Scientific Essays and Lectures eBook

This eBook from the Gutenberg Project consists of approximately 186 pages of information about Scientific Essays and Lectures.

Scientific Essays and Lectures eBook

This eBook from the Gutenberg Project consists of approximately 186 pages of information about Scientific Essays and Lectures.

I say, among the men.  To comprehend a witch-mania, you must look at it as—­what the witch-literature confesses it unblushingly to be—­ man’s dread of Nature excited to its highest form, as dread of woman.

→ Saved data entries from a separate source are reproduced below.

(** * PyKOB: the MKOB relay router and the session recorder/player

    A shallow embedding of [MKOB/kobmain.py] (the flow of Morse code between
    key, keyboard sender, wire and sounder) and of [pykob/recorder.py] (the
    JSON session log and its playback), with the properties of the design
    document checked against them.

    Conventions of the embedding.
    - A code sequence is a [list Z] of signed milliseconds.
    - Module globals and object fields become record fields; every function
      is a state transformer in the monad [M] below, which also collects the
      calls made on collaborators (sounder, reader, internet, callbacks,
      [print], [time.sleep]) in a trace, and carries Python exceptions.
    - Files are a finite map from path to the list of lines written so far.
      [json.dump]/[json.loads] belong to the Python library: a line is kept
      as the object it denotes.
    - Times are exact integers of milliseconds where Python holds floats of
      seconds: the log's timestamps and code elements are integers, so the
      float tests of [playback] ([codePause > 1.0], [pause > max_silence])
      are the integer tests written here; [max_silence] and [speed_factor]
      are the integers their callers pass. *)

From Stdlib Require Import ZArith Ascii String List Bool Lia.
From stdpp Require Import base gmap strings list.

Local Open Scope string_scope.
Local Open Scope Z_scope.
Local Open Scope list_scope.

(** ** Data *)

Definition CodeSequence := list Z.

Module kob.
(** Modelled from the spec: [pykob/kob.py] is not part of the sources at
    hand; [kob.CodeSource] is used by [kobmain] through its two members
    [local] and [wire], the two values of the ["o"] field of a log line. *)
Inductive CodeSource := local | wire.
End kob.

(** One line of a session log: the dictionary [data] of [Recorder.record]. *)
Record Line := mkLine {
  l_ts : Z;               (* "ts" *)
  l_w  : Z;               (* "w"  *)
  l_s  : string;          (* "s"  *)
  l_o  : kob.CodeSource;  (* "o"  *)
  l_c  : CodeSequence     (* "c"  *)
}.

(** Callbacks are opaque to the code; they are identified by a handle. *)
Definition callback := nat.

Inductive exn :=
| TypeError | FileNotFoundError | ValueError | ZeroDivisionError
| AttributeError.

Inductive printed :=
| PrFromKey (code : CodeSequence)            (* print("from_key", code) *)
| PrLine (ts : Z) (l : Line)                 (* print(dateTimeStr, line, end='') *)
| PrReduced (pause_ms : Z) (max_silence : Z) (* "Realtime pause of ..." *).

Inductive event :=
| EvPrint (p : printed)
| EvSleep (ms : Z)                              (* time.sleep(ms / 1000) *)
| EvSounder (code : CodeSequence)               (* myKOB.sounder(code) *)
| EvDecode (code : CodeSequence)                (* myReader.decode(code) *)
| EvFlush                                       (* myReader.flush() *)
| EvNewReader                                   (* myReader = morse.Reader(...) *)
| EvCodereaderAppend (txt : string)             (* ka.codereader_append(txt) *)
| EvNewSender (id : string)                     (* kobstationlist.new_sender(id) *)
| EvClearStationList                            (* kobstationlist.clear_station_list() *)
| EvInternetWrite (code : CodeSequence)         (* myInternet.write(code) *)
| EvInternetConnect (wire : Z)                  (* myInternet.connect(wire) *)
| EvInternetDisconnect                          (* myInternet.disconnect() *)
| EvRecord (code : CodeSequence) (src : kob.CodeSource)
                                                (* myRecorder.record(code, src) *)
| EvWireCallback (f : callback) (wire : Z)      (* wire_callback(wire) *)
| EvStationCallback (f : callback) (id : string) (* station_callback(station) *)
| EvCodeCallback (f : callback) (code : CodeSequence).
                                                (* self.code_callback(code) *)

Definition is_sounder (e : event) : bool :=
  match e with EvSounder _ => true | _ => false end.
Definition is_record (e : event) : bool :=
  match e with EvRecord _ _ => true | _ => false end.
Definition is_write (e : event) : bool :=
  match e with EvInternetWrite _ => true | _ => false end.
Definition is_sleep (e : event) : bool :=
  match e with EvSleep _ => true | _ => false end.

(** Number of events of a trace selected by [p]. *)
Definition calls (p : event -> bool) (tr : list event) : nat :=
  length (List.filter p tr).

(** ** The monad: state, trace of calls, exceptions *)

Inductive result (A : Type) :=
| Ok (a : A)
| Raise (e : exn).
Arguments Ok {A} a.
Arguments Raise {A} e.

Record Run (S A : Type) := mkRun {
  final : S;
  trace : list event;
  outcome : result A
}.
Arguments mkRun {S A}.
Arguments final {S A}.
Arguments trace {S A}.
Arguments outcome {S A}.

Definition M (S A : Type) : Type := S -> Run S A.

Definition ret {S A} (a : A) : M S A := fun s => mkRun s [] (Ok a).

Definition bind {S A B} (m : M S A) (k : A -> M S B) : M S B := fun s =>
  match m s with
  | mkRun s1 t1 (Ok a) =>
      match k a s1 with
      | mkRun s2 t2 o => mkRun s2 (t1 ++ t2) o
      end
  | mkRun s1 t1 (Raise e) => mkRun s1 t1 (Raise e)
  end.

Notation "x <<- m ;;; k" := (bind m (fun x => k))
  (at level 100, m at next level, right associativity).
Notation "m ;;; k" := (bind m (fun _ => k))
  (at level 100, right associativity).

Definition get {S} : M S S := fun s => mkRun s [] (Ok s).
Definition modify {S} (f : S -> S) : M S unit := fun s => mkRun (f s) [] (Ok tt).
Definition emit {S} (e : event) : M S unit := fun s => mkRun s [e] (Ok tt).
Definition raise {S A} (e : exn) : M S A := fun s => mkRun s [] (Raise e).
Definition when {S} (b : bool) (m : M S unit) : M S unit :=
  if b then m else ret tt.

(** Python's negative index [code[-1]], guarded by [len(code) > 0]. *)
Definition ends_with_1 (code : CodeSequence) : bool :=
  match last code with Some x => x =? 1 | None => false end.
Definition ends_without_1 (code : CodeSequence) : bool :=
  match last code with Some x => negb (x =? 1) | None => false end.

(** [time.sleep(ms / 1000)]: a negative length raises [ValueError]. *)
Definition sleep {S} (ms : Z) : M S unit :=
  if ms <? 0 then raise ValueError else emit (EvSleep ms).

(** ** The world outside the program: files and the clock *)

Record World := mkWorld {
  fs : gmap string (list Line);
  clock : Z                      (* int(time.time() * 1000) *)
}.
(** *** Signing with a read completing in between *)


(** *** What holds in every interleaving *)

(** X2: in every state reachable from the first render, with signing
    attempts interleaved with other events in any way, the ErrorState is
    empty or one of the three messages for an invalid file, an empty
    signature and a failed composition.  "Please upload a PDF first." is
    never shown: the button that runs [processPdf] is disabled while no
    document is loaded. *)
Theorem interleaved_messages (turns : list Turn) :
  let a := app (world (interleave turns opening)) in
  errorMsg a ∈ shown_messages
  /\ error_banner (render a) <> Some "Please upload a PDF first.".
Proof.
  destruct (interleave_sound [] turns opening opening_sound) as (_ & _ & _ & _ & Hmsg & _).
  simpl. split; [exact Hmsg|].
  unfold render, shown_messages in *. simpl.
  rewrite !elem_of_cons, elem_of_nil in Hmsg.
  destruct Hmsg as [-> | [-> | [-> | [-> | []]]]]; simpl; discriminate.
Qed.

(** X4: in every such state the stored document is the full contents of
    one of the files the user selected, one that reported the MIME type
    "application/pdf", and the filename is the name of that same file; while
    no document is stored, the filename label and the download link are not
    rendered, the "Sign PDF" button is disabled and no signing attempt is in
    flight. *)
Theorem interleaved_document_from_pdf_file (turns : list Turn) :
  let s := interleave turns opening in
  let a := app (world s) in
  (forall D : bytes, pdfFile a = Some D ->
     exists file : File,
       file ∈ selections turns
       /\ type file = "application/pdf" /\ contents file = D /\ fileName a = name file)
  /\ (pdfFile a = None ->
       selected_label (render a) = None
       /\ download_link (render a) = None
       /\ sign_button_disabled (render a) = true
       /\ signing s = []).
Proof.
  destruct (interleave_sound [] turns opening opening_sound) as (_ & Hdoc & Hnone & _).
  simpl in Hdoc. simpl. split.
  - intros D HD. destruct (Hdoc D HD) as (file & Hin & Htype & Hbytes & Hname).
    exists file. auto.
  - intros Hno. destruct (Hnone Hno) as (Hname & Hurl & Hidle).
    unfold render. simpl. rewrite Hname, Hurl, Hno. auto.
Qed.

(** X13: in every such state a rendered download link points at a blob that
    is registered in the browser's store, has the MIME type
    "application/pdf" and holds the signed serialisation of the contents of
    one of the files the user selected, one that reported the MIME type
    "application/pdf"; its suggested filename is "signed_" followed by the
    current filename. *)
Theorem interleaved_download_is_signed_pdf (turns : list Turn)
    (href suggested : string) :
  let w := world (interleave turns opening) in
  download_link (render (app w)) = Some (href, suggested) ->
  exists (i : nat) (file : File) (out : bytes),
    href = object_url i
    /\ objectURLs w !! i = Some {| blob_parts := out; blob_type := "application/pdf" |}
    /\ file ∈ selections turns
    /\ type file = "application/pdf"
    /\ signs_to (contents file) out
    /\ suggested = "signed_" +:+ fileName (app w).
Proof.
  destruct (interleave_sound [] turns opening opening_sound) as (_ & _ & _ & Hurl & _).
  simpl in Hurl. simpl. unfold render. simpl.
  destruct (signedPdfUrl (app (world (interleave turns opening)))) as [url|] eqn:Hsigned;
    simpl; [|discriminate].
  destruct (truthy_string url); simpl; [|discriminate].
  intros [= <- <-].
  destruct (Hurl url eq_refl)
    as (i & D & out & -> & Hblob & (file & Hin & Htype & <-) & Hsigns).
  exists i, file, out. auto 10.
Qed.
(** X8. When neither the command line nor the configuration file gives a GSM
    number, the loader stores the empty default and the GSM validator decides:
    without an APN either, the number becomes "*99#"; with a non-empty APN
    from the file, the process fails with "Specify GSM Number.". *)
Theorem gsm_number_not_given env w dir fileMap fs :
  config w = ∅ →
  configDir env = Some dir →
  Unmarshal (default "" (files env !! configFileIn dir)) = inr fileMap →
  Pflag.Parse registeredFlags (args env) = (fs, None) →
  "gsm-number" ∉ (args env).*1 → fileMap !! "gsm-number" = None →
  "gsm-apn" ∉ (args env).*1 →
  ∃ w1,
    parse Unmarshal env w = (w1, Returned tt) ∧
    (fileMap !! "gsm-apn" = None →
     ∃ w2,
       (parse Unmarshal env;; cmdOptionGsm) w = (w2, Returned tt) ∧
       config w2 !! "gsm-number" = Some (StringValue "*99#") ∧
       config w2 !! "gsm-apn" = Some (StringValue "")) ∧
    (∀ apn,
       fileMap !! "gsm-apn" = Some (StringValue apn) → apn ≠ "" →
       (parse Unmarshal env;; cmdOptionGsm) w
       = failedWith w1 "Specify GSM Number.").
Proof.
  intros Hstore Hdir Hfile Hparse Hnumber Hnumberfile Hapn.
  destruct (parse_store Unmarshal env w dir fileMap fs Hstore Hdir Hfile Hparse)
    as (w1 & Hrun & _ & Hlookup).
  destruct (Parse_spec _ _ _ Hparse) as (Hother & _ & _).
  assert (config w1 !! "gsm-number" = Some (StringValue "")) as Hn.
  { by rewrite Hlookup, Hother, Hnumberfile. }
  exists w1. split; [exact Hrun|].
  rewrite !(bind_returned _ _ w w1 tt Hrun). split.
  - intros Hapnfile.
    assert (config w1 !! "gsm-apn" = Some (StringValue "")) as Ha.
    { by rewrite Hlookup, Hother, Hapnfile. }
    unfold cmdOptionGsm. run_cmd. rewrite Hn, Ha. simpl.
    eexists. split; [reflexivity|]. simpl.
    split; [apply lookup_insert_eq|].
    by rewrite lookup_insert_ne, lookup_insert_eq.
  - intros apn Hapnfile Hne.
    assert (config w1 !! "gsm-apn" = Some (StringValue apn)) as Ha.
    { by rewrite Hlookup, Hother, Hapnfile. }
    unfold cmdOptionGsm. run_cmd. rewrite Hn, Ha. simpl.
    by rewrite (bool_decide_eq_false_2 _ Hne).
Qed.

End Startup.

Lemma gsm_number_not_given_witness :
  let w := mkProcess ∅ [] in
  let env :=
    mkEnv (Some "/home/user/.config/bluetuith")
      {[ "/home/user/.config/bluetuith/bluetuith.conf" :=
           "adapter: hci1" +:+ LF +:+ "gsm-apn: internet" ]} [] in
  ∃ w1,
    parse sampleUnmarshal env w = (w1, Returned tt) ∧
    (parse sampleUnmarshal env;; cmdOptionGsm) w
    = failedWith w1 "Specify GSM Number.".
Proof.
  intros w env.
  destruct (gsm_number_not_given sampleUnmarshal env w
              "/home/user/.config/bluetuith"
              {[ "adapter" := StringValue "hci1";
                 "gsm-apn" := StringValue "internet" ]}
              (Pflag.Parse registeredFlags (args env)).1)
    as (w1 & Hrun & _ & Hfatal);
    [reflexivity|reflexivity|reflexivity|reflexivity
    |intros H; refute_elem H|reflexivity|intros H; refute_elem H|].
  exists w1. split; [exact Hrun|].
  apply (Hfatal "internet"); [reflexivity|discriminate].
Defined.
(** * VPilot drive GUI: the worker's drive loop (driveGUI.py)

    A shallow embedding of [Worker.work], [Worker.abort], [Model.run], the
    signal wiring of [MyWidget.start_thread] and the command-line parser of
    the [__main__] block, with the properties of the drive loop proved
    about it.

    The worker talks to three things it does not own: the wall clock
    ([time.time]), the DeepGTAV client ([Client], [sendMessage],
    [recvMessage], [close]) and the Qt event queue ([app.processEvents]).
    Their answers are inputs of the model ([Env]); what the worker does is
    recorded as a trace of [Event]s, in program order.

    What can raise: [Client(...)], [sendMessage], [recvMessage],
    [frame2numpy] and the subscripts [message['frame']] and [commands[i]].
    [close()] and the emission of a signal do not raise.  The while loop
    need not end (the clock is an input), so the loop takes fuel; a run
    that uses it up has the outcome [OutOfFuel]. *)

From Stdlib Require Import List String ZArith QArith Bool Arith Lia.
From Stdlib Require Import Strings.Byte Strings.Ascii.
Import ListNotations.
Local Close Scope Q_scope.
Local Open Scope string_scope.
Local Open Scope list_scope.

Set Implicit Arguments.

(** ** Python values *)

(** The values [argparse] stores in the namespace: the [default=] given to
    [add_argument], or the command-line string. *)
Inductive PyVal : Type :=
| VStr (s : string)
| VInt (z : Z).

Definition is_int (v : PyVal) : bool :=
  match v with VInt _ => true | VStr _ => false end.

(** The exceptions the loop can meet.  [ConnectionError] and [DecodeError]
    come from the client library; the other three are raised by Python
    itself on a subscript. *)
Inductive Exc : Type :=
| ConnectionError
| DecodeError
| KeyError (k : string)
| TypeError
| IndexError.

(** [args]: the namespace built by [parser.parse_args()]. *)
Record Namespace : Type := mkNamespace {
  host : PyVal;
  port : PyVal
}.
(** X14.  A sign-up that the auth service turns down uses up the code.
    With a code that passes, "Verify" sends the sign-up request; when no
    user comes back the page stays where it is, and the code is gone:
    typing it again, whatever the service would answer by then, gets
    "Invalid verification code" and sends no second request. *)
Theorem failed_sign_up_uses_up_the_code (o o' : outside) (now now' expiry : Z)
    (email password code : string) (f : front) (w : world) :
  verification_codes f !! email = Some (code, expiry) → (now ≤ expiry)%Z →
  sign_up o email password ≠ HasUser →
  let s1 := verify o now email password code (f, w) in
  calls s1.1 = calls f ++ [SignUp email password]
  ∧ page s1.1 = page f
  ∧ verification_codes s1.1 !! email = None
  ∧ verify o' now' email password code s1
    = (s1.1, st_error "Invalid verification code" s1.2).
Proof.
  intros Hcode Hnow Hfail s1.
  assert (verification_codes s1.1 !! email = None ∧ page s1.1 = page f
          ∧ calls s1.1 = calls f ++ [SignUp email password]) as (Hgone & Hpage & Hcalls).
  { unfold s1, verify. rewrite (verify_code_valid now expiry email code f Hcode Hnow).
    unfold supabase_sign_up.
    destruct (sign_up o email password) as [|message|e]; [done|..]; simpl;
      by rewrite lookup_delete_eq. }
  split_and!; [done..|].
  destruct s1 as [f1 w1]. unfold verify. simpl in Hgone.
  by rewrite (verify_code_absent now' email code f1 Hgone).
Qed.

(** X15.  With a code that passes and a sign-up that succeeds, "Verify"
    completes whatever happens to the log entry and to the welcome mail:
    the calls made are the sign-up, the log entry and the mail, in this
    order; the code is gone; the page becomes the login page. *)
Theorem sign_up_completes (o : outside) (now expiry : Z)
    (email password code : string) (f : front) (w : world) :
  verification_codes f !! email = Some (code, expiry) → (now ≤ expiry)%Z →
  sign_up o email password = HasUser →
  let s1 := verify o now email password code (f, w) in
  calls s1.1 = calls f ++ [ SignUp email password;
                            InsertActivity email "signup";
                            SendMail email WELCOME_EMAIL_SUBJECT (WELCOME_EMAIL_BODY email) ]
  ∧ page s1.1 = "login"
  ∧ verification_codes s1.1 !! email = None
  ∧ successes s1.1 = successes f ++ ["Account verified! You can now log in."].
Proof.
  intros Hcode Hnow Hok s1. unfold s1, verify.
  rewrite (verify_code_valid now expiry email code f Hcode Hnow).
  unfold supabase_sign_up, log_user_activity, send_email. rewrite Hok.
  destruct (insert_activity o email "signup"), (relay o email _ _); simpl;
    rewrite <- !app_assoc, lookup_delete_eq; done.
Qed.

(** X16.  On the reset page, without a reset code that passes, "Reset
    Password" reaches nobody: no password update goes out, the session
    is as it was, and the page only shows why. *)
Theorem no_password_update_without_valid_code (o : outside) (token : string) (now : Z)
    (email code new_password : string) (f : front) (w : world) :
  reset_step f = 2 → reset_email_temp f = Some email →
  (∀ expiry, password_reset_codes f !! email = Some (code, expiry) → (expiry < now)%Z) →
  ∃ msg,
    show_reset_password_page o token now (ResetPassword code new_password) (f, w)
    = Some (f, st_error msg w)
    ∧ (msg = "Invalid reset code" ∨ msg = "Reset code expired").
Proof.
  intros Hstep Hemail Hinv. unfold show_reset_password_page.
  rewrite Hstep, Hemail. simpl. unfold verify_reset_code.
  destruct (password_reset_codes f !! email) as [[saved expiry]|] eqn:Hcode.
  - destruct (Z.ltb_spec expiry now); [by eexists; split; [|right]|].
    case_bool_decide as Heq; [|by eexists; split; [|left]].
    subst saved. specialize (Hinv expiry eq_refl). lia.
  - by eexists; split; [|left].
Qed.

She is to the barbarous man—­she should be more and more to the civilised man—­not only the most beautiful and precious, but the most wonderful and mysterious of all natural objects, if it be only as the author of his physical being.  She is to the savage a miracle to be alternately adored and dreaded.  He dreads her more delicate nervous organisation, which often takes shapes to him demoniacal and miraculous; her quicker instincts, her readier wit, which seem to him to have in them somewhat prophetic and superhuman, which entangled him as in an invisible net, and rule him against his will.  He dreads her very tongue, more crushing than his heaviest club, more keen than his poisoned arrows.  He dreads those habits of secrecy and falsehood, the weapons of the weak, to which savage and degraded woman always has recourse.  He dreads the very medicinal skill which she has learnt to exercise, as nurse, comforter, and slave.  He dreads those secret ceremonies, those mysterious initiations which no man may witness, which he has permitted to her in all ages, in so many—­if not all—­barbarous and semi-barbarous races, whether Negro, American, Syrian, Greek, or Roman, as a homage to the mysterious importance of her who brings him into the world.  If she turns against him—­she, with all her unknown powers, she who is the sharer of his deepest secrets, who prepares his very food day by day—­what harm can she not, may she not, do?  And that she has good reason to turn against him, he knows too well.  What deliverance is there from this mysterious house-fiend, save brute force?  Terror, torture, murder, must be the order of the day.  Woman must be crushed, at all price, by the blind fear of the man.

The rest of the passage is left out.